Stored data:
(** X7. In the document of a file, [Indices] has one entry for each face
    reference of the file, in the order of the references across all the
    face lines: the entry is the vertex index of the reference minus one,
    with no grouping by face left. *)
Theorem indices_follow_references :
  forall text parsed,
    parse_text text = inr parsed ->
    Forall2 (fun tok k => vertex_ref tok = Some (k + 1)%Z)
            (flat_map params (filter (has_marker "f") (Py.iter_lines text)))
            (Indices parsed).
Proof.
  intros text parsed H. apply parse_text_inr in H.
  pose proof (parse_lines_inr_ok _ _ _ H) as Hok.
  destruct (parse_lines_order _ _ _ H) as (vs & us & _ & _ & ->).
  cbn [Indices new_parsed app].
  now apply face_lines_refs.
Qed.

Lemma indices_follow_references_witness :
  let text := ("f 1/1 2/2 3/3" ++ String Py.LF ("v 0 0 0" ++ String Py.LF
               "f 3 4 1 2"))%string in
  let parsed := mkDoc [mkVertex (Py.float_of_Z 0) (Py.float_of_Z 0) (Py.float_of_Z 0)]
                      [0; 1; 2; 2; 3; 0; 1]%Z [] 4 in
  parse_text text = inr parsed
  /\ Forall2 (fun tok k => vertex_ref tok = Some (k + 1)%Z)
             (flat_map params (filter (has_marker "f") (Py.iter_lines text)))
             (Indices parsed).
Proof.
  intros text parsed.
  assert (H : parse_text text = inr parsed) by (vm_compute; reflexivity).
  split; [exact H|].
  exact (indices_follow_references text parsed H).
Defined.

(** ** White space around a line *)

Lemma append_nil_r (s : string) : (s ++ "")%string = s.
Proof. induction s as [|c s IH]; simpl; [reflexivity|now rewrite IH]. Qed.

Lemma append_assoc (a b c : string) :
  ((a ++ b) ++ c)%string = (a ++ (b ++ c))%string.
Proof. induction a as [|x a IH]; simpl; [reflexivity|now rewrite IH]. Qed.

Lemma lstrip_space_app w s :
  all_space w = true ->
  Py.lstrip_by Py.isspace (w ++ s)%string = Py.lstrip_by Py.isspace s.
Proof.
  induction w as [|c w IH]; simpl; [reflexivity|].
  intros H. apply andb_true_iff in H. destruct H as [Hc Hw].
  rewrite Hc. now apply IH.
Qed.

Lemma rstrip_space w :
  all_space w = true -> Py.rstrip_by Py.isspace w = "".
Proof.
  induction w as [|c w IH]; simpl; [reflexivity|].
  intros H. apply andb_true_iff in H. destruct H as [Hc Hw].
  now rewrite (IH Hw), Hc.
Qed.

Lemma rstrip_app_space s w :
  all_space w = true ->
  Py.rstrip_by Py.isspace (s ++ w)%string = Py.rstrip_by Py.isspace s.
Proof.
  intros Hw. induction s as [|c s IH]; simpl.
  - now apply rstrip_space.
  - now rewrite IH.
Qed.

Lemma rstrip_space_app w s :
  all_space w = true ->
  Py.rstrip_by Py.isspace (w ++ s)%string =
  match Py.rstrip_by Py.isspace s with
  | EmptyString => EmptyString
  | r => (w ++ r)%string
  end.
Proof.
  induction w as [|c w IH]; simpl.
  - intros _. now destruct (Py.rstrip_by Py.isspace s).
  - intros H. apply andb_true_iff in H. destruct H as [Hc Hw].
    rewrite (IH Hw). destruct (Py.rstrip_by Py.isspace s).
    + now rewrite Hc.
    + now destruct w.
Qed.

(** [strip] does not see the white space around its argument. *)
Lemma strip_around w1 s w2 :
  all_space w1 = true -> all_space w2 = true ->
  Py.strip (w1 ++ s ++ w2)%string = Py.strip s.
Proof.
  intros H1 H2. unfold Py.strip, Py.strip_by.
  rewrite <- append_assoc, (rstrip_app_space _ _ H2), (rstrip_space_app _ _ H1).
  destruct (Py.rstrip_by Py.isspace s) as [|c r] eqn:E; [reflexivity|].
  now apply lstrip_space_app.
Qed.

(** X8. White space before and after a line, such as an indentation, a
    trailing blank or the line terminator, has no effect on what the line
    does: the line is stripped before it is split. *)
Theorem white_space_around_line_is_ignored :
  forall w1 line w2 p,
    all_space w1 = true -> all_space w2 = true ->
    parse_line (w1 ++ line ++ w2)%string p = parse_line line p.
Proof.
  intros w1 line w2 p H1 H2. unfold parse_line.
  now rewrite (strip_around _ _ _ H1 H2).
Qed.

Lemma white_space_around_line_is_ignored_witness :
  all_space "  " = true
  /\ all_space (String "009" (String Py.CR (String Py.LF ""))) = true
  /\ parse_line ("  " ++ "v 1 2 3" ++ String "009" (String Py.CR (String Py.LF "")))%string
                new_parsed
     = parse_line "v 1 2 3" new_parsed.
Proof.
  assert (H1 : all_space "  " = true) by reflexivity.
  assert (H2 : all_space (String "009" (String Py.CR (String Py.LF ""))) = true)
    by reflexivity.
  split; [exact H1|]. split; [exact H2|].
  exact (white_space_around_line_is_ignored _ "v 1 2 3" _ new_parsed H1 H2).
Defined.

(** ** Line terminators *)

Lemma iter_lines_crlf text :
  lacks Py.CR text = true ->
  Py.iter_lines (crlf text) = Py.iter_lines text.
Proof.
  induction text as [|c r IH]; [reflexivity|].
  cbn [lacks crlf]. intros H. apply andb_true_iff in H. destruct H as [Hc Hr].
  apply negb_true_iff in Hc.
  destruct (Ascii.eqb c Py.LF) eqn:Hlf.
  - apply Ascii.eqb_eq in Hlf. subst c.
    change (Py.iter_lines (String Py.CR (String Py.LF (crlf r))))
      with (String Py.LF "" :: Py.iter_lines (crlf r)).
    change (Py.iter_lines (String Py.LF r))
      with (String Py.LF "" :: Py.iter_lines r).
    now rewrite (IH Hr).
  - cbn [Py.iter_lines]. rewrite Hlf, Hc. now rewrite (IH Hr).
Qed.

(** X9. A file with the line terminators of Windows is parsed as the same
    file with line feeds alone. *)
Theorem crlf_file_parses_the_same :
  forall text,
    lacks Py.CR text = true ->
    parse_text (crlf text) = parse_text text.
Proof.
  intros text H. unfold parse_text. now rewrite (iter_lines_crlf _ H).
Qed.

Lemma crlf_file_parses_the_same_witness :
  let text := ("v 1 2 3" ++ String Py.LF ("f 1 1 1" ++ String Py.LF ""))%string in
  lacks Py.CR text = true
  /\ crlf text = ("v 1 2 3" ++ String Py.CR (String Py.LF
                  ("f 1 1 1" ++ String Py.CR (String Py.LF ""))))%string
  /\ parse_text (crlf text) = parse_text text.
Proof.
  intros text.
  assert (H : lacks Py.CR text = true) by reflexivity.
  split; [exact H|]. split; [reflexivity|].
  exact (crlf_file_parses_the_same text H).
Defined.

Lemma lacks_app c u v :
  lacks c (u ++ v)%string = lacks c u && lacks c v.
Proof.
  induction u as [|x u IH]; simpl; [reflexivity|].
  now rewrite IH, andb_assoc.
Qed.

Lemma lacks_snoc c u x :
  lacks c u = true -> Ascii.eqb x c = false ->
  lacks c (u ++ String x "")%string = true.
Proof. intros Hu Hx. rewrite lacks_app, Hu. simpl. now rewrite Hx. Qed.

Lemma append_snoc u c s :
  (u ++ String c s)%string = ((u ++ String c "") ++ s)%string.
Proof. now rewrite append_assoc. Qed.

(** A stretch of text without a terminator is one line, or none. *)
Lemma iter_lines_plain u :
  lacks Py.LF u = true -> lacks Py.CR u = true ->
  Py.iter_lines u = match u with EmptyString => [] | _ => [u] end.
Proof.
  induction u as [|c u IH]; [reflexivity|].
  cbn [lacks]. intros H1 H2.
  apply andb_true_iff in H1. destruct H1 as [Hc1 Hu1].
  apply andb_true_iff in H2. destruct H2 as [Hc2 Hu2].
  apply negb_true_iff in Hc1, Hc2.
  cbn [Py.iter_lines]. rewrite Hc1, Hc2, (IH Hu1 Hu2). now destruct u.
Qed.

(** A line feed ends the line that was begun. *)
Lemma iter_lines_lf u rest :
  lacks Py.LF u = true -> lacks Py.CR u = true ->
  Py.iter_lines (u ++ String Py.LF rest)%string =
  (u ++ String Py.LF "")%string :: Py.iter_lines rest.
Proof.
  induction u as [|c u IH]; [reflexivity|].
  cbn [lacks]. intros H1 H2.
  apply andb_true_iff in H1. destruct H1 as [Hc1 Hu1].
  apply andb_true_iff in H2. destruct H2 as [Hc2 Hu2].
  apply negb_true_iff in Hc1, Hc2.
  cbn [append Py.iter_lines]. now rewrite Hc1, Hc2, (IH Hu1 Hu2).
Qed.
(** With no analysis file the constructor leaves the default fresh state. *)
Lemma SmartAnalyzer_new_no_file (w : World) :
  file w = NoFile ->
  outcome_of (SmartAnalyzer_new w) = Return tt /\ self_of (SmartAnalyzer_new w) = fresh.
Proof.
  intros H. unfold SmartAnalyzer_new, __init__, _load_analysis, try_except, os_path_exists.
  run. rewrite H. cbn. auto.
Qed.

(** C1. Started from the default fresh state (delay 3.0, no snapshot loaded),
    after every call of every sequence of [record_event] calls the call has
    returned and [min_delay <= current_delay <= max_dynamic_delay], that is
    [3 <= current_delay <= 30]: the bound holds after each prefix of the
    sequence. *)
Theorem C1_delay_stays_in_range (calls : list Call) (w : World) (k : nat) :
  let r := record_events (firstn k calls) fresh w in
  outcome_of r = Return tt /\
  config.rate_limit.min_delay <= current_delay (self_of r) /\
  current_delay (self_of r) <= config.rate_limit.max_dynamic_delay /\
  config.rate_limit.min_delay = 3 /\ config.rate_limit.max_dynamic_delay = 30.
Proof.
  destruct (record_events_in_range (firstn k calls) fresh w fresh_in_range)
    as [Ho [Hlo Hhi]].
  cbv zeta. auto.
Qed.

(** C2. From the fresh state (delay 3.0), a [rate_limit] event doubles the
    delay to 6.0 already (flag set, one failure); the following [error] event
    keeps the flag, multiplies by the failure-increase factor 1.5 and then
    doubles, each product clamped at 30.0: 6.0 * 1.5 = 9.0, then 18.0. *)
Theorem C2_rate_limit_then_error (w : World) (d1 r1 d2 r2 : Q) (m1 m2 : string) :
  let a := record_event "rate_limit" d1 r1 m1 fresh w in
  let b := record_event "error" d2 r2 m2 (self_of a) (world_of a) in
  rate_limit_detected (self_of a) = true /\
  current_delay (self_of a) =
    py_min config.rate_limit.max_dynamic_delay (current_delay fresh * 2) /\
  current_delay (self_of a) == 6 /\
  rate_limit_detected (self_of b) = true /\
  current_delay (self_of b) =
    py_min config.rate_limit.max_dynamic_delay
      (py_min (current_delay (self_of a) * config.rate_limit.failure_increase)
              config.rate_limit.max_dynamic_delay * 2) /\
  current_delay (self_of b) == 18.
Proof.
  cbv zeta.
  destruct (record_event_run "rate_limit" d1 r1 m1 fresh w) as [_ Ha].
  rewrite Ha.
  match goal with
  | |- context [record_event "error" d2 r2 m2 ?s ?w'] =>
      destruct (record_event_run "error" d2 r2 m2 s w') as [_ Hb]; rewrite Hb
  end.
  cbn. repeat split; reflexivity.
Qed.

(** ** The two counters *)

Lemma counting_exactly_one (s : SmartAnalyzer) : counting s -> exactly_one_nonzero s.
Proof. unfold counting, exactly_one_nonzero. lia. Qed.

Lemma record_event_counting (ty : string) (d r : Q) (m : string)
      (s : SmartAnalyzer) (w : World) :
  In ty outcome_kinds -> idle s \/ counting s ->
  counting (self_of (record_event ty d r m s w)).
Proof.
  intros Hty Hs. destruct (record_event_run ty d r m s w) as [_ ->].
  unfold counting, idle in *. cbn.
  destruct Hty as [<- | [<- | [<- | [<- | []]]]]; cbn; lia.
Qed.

Work instructions:
Looking at the entries above, can you reproduce exactly the lines from the one that holds "- intros _." through the one that holds "destruct (Py.rstrip_by Py.isspace s) as", and only those?

Exercise result:
  - intros _. now destruct (Py.rstrip_by Py.isspace s).
  - intros H. apply andb_true_iff in H. destruct H as [Hc Hw].
    rewrite (IH Hw). destruct (Py.rstrip_by Py.isspace s).
    + now rewrite Hc.
    + now destruct w.
Qed.

(** [strip] does not see the white space around its argument. *)
Lemma strip_around w1 s w2 :
  all_space w1 = true -> all_space w2 = true ->
  Py.strip (w1 ++ s ++ w2)%string = Py.strip s.
Proof.
  intros H1 H2. unfold Py.strip, Py.strip_by.
  rewrite <- append_assoc, (rstrip_app_space _ _ H2), (rstrip_space_app _ _ H1).
  destruct (Py.rstrip_by Py.isspace s) as [|c r] eqn:E; [reflexivity|].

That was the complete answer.